Er is beeld van Henrico Drost van NAC, vlak na de degradatie. De interviewer: 'Henrico, het is je aan te zien. Degraderen doet pijn.' De man kan geen antwoord geven en loopt huilend uit beeld. Hi-la-ri-teit in de studio. En nog een keer het filmpje.
Dat wijvenlachje van Gijp, de blik van Derksen, de matig acterende regisseur Genee die zich afvraagt of er nog een derde poging is gedaan. Gijp zit zo onder de pillen dat hij zelfs de vierde keer nog niet doorheeft dat telkens hetzelfde filmpje wordt getoond. 'Stelt hij weer dezelfde vraag? Dat kan toch niet?'
Drost wordt tot vijf keer toe opgevoerd. Totdat zelfs het klapvee in de studio niet meer lacht. Dit deed VI eerder: de tranen van Toine van Peperstraten, de val van Blatter van een podium.

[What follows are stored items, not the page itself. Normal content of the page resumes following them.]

(** * Crypton: content ingestion and vector synchronisation pipeline

    A shallow embedding of the Python sources (extractor.py, sites_rss.py,
    gnews_rss.py, db_func.py, article_processer.py, django_config.py and
    vector_db.py) together with the properties checked against them.

    Conventions.
    - A Python [str] is a Rocq [string]; each character stands for one code
      point below 256.
    - A Django table is the list of its rows in primary-key order; the
      [auto_now] / [auto_now_add] timestamp columns are left out.
    - Network, browser, file-system and third-party library calls are
      fields of an environment record: the functions below are total in
      those fields, an exception raised by a call being one of its possible
      values. *)

From Stdlib Require Import Ascii Lia Sorted.
From stdpp Require Import base strings list gmap pretty.

Set Default Proof Using "Type".
Set Warnings "-abstract-large-number".

(** ** Python built-ins used by the sources *)

Module Py.

(** [str.isspace] on code points below 256. *)
Definition isspace (c : ascii) : bool :=
let n := nat_of_ascii c in
((9 <=? n) && (n <=? 13)) || ((28 <=? n) && (n <=? 32)) || (n =? 133) || (n =? 160).

(** [s.lstrip()], [s.rstrip()] and [s.strip()]. *)
Fixpoint lstrip (s : string) : string :=
match s with
| EmptyString => EmptyString
| String c s' => if isspace c then lstrip s' else s
end.

Definition rstrip (s : string) : string := String.rev (lstrip (String.rev s)).

Definition strip (s : string) : string := rstrip (lstrip s).

(** [s.split()]: the maximal runs of non-space characters, in order.  The
    word being read is kept reversed in [cur]. *)
Fixpoint split_go (cur : option string) (s : string) : list string :=
match s with
| EmptyString =>
    match cur with Some w => [String.rev w] | None => [] end
| String c s' =>
    if isspace c
    then match cur with
         | Some w => String.rev w :: split_go None s'
         | None => split_go None s'
         end
    else split_go (Some (String c (default EmptyString cur))) s'
end.

Definition split (s : string) : list string := split_go None s.

(** [sep.join(ws)]. *)
Fixpoint join (sep : string) (ws : list string) : string :=
match ws with
| [] => EmptyString
| [w] => w
| w :: ws' => w +:+ sep +:+ join sep ws'
end.

(** [s[:n]]. *)
Fixpoint str_take (n : nat) (s : string) : string :=
match n, s with
| S n', String c s' => String c (str_take n' s')
| _, _ => EmptyString
end.

(** [l[i:j]] for [0 <= i <= j]. *)
Definition slice {A} (i j : nat) (l : list A) : list A := take (j - i) (drop i l).

(** [c.lower()] on code points below 256. *)
Definition lower_char (c : ascii) : ascii :=
let n := nat_of_ascii c in
if ((65 <=? n) && (n <=? 90)) || ((192 <=? n) && (n <=? 222) && negb (n =? 215))
then ascii_of_nat (n + 32) else c.

Fixpoint lower (s : string) : string :=
match s with
| EmptyString => EmptyString
| String c s' => String (lower_char c) (lower s')
end.

(** [s.startswith(prefix)] and [needle in hay]. *)
Fixpoint startswith (prefix s : string) : bool :=
match prefix, s with
| EmptyString, _ => true
| String a prefix', String b s' => bool_decide (a = b) && startswith prefix' s'
| String _ _, EmptyString => false
end.

Fixpoint contains (needle hay : string) : bool :=
startswith needle hay ||
match hay with
| EmptyString => false
| String _ hay' => contains needle hay'
end.

(** Truth value of a [str] and of an optional [str]. *)
Definition truthy (s : string) : bool := negb (String.eqb s EmptyString).

Definition truthy_opt (o : option string) : bool :=
match o with Some s => truthy s | None => false end.

(** [range(0, stop, step)]; [None] is the [ValueError] of a zero step.  The
    loop counter advances by [step >= 1], so [stop] iterations suffice. *)
Fixpoint range_go (fuel i stop step : nat) : list nat :=
match fuel with
| O => []
| S fuel' => if i <? stop then i :: range_go fuel' (i + step) stop step else []
end.

Definition range (stop step : nat) : option (list nat) :=
if step =? 0 then None else Some (range_go stop 0 stop step).

(** [range(0, stop, step)] for any [int] step: a negative step gives the
    empty range. *)
Definition range_int (stop : nat) (step : Z) : option (list nat) :=
if (step =? 0)%Z then None
else if (step <? 0)%Z then Some []
else range stop (Z.to_nat step).

(** [str(e)] for the [ZeroDivisionError] of [n % 0] (the text of
    CPython 3.11). *)
Definition modulo_by_zero : string := "integer modulo by zero".

(** [str(n)] for a non-negative [int]. *)
Definition str_of_nat (n : nat) : string := pretty n.

(** [s[n:]]. *)
Fixpoint str_drop (n : nat) (s : string) : string :=
match n, s with
| S n', String _ s' => str_drop n' s'
| _, _ => s
end.

(** [s.split(sep, 1)[1]] for a non-empty [sep]: what follows the first
    occurrence of [sep], [None] when [sep not in s]. *)
Fixpoint after_first (sep s : string) : option string :=
if startswith sep s then Some (str_drop (String.length sep) s)
else match s with
     | EmptyString => None
     | String _ s' => after_first sep s'
     end.

(** [s.rstrip(c)] for a one-character [c]. *)
Fixpoint lstrip_char (c : ascii) (s : string) : string :=
match s with
| EmptyString => EmptyString
| String c' s' => if bool_decide (c' = c) then lstrip_char c s' else s
end.

Definition rstrip_char (c : ascii) (s : string) : string :=
String.rev (lstrip_char c (String.rev s)).

End Py.

(** ** extractor.py: the extraction fallback chain *)

Module Extractor.

Inductive strategy := Newspaper3k | Trafilatura | Readability | Playwright | Jina.

Global Instance strategy_eq_dec : EqDecision strategy.
Proof. solve_decision. Defined.

(** What a third-party extraction call produced: an exception, [None], or
    a text. *)
Inductive fetched :=
| Raised (exc : string)
| NoText
| Text (t : string).

(** The web as seen by the five extractors. *)
Record web := {
  newspaper_text : string → fetched;
  trafilatura_extract : string → fetched;
  readability_text : string → fetched;
  playwright_extract : string → fetched;
  jina_api_key : bool;
  jina_post : string → option (bool * fetched);
  extraction_method_for_site : string → string
}.

Definition MIN_CONTENT_LENGTH : nat := 100.

(** The test every extractor applies to its text:
    [len(text.strip()) > 100]. *)
Definition long_enough (t : string) : bool :=
MIN_CONTENT_LENGTH <? String.length (Py.strip t).

Definition extract_with_newspaper (w : web) (url : string) : option string :=
match newspaper_text w url with
| Text t => if long_enough t then Some t else None
| NoText => None
| Raised _ => None
end.

Definition extract_with_trafilatura (w : web) (url : string) : option string :=
match trafilatura_extract w url with
| Text t => if Py.truthy t && long_enough t then Some t else None
| NoText => None
| Raised _ => None
end.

De kracht van herhaling - als trucje. Een sporter is net gedegradeerd en is daar kapot van. Een dag later wordt hij opgevoerd in een programma dat alleen nog bestaat om het volgende boek van Michel van Egmond en uitgever Johan Derksen te verkopen. Het is de hoer die grappen maakt over de rug van een eenvoudige scharrelaar.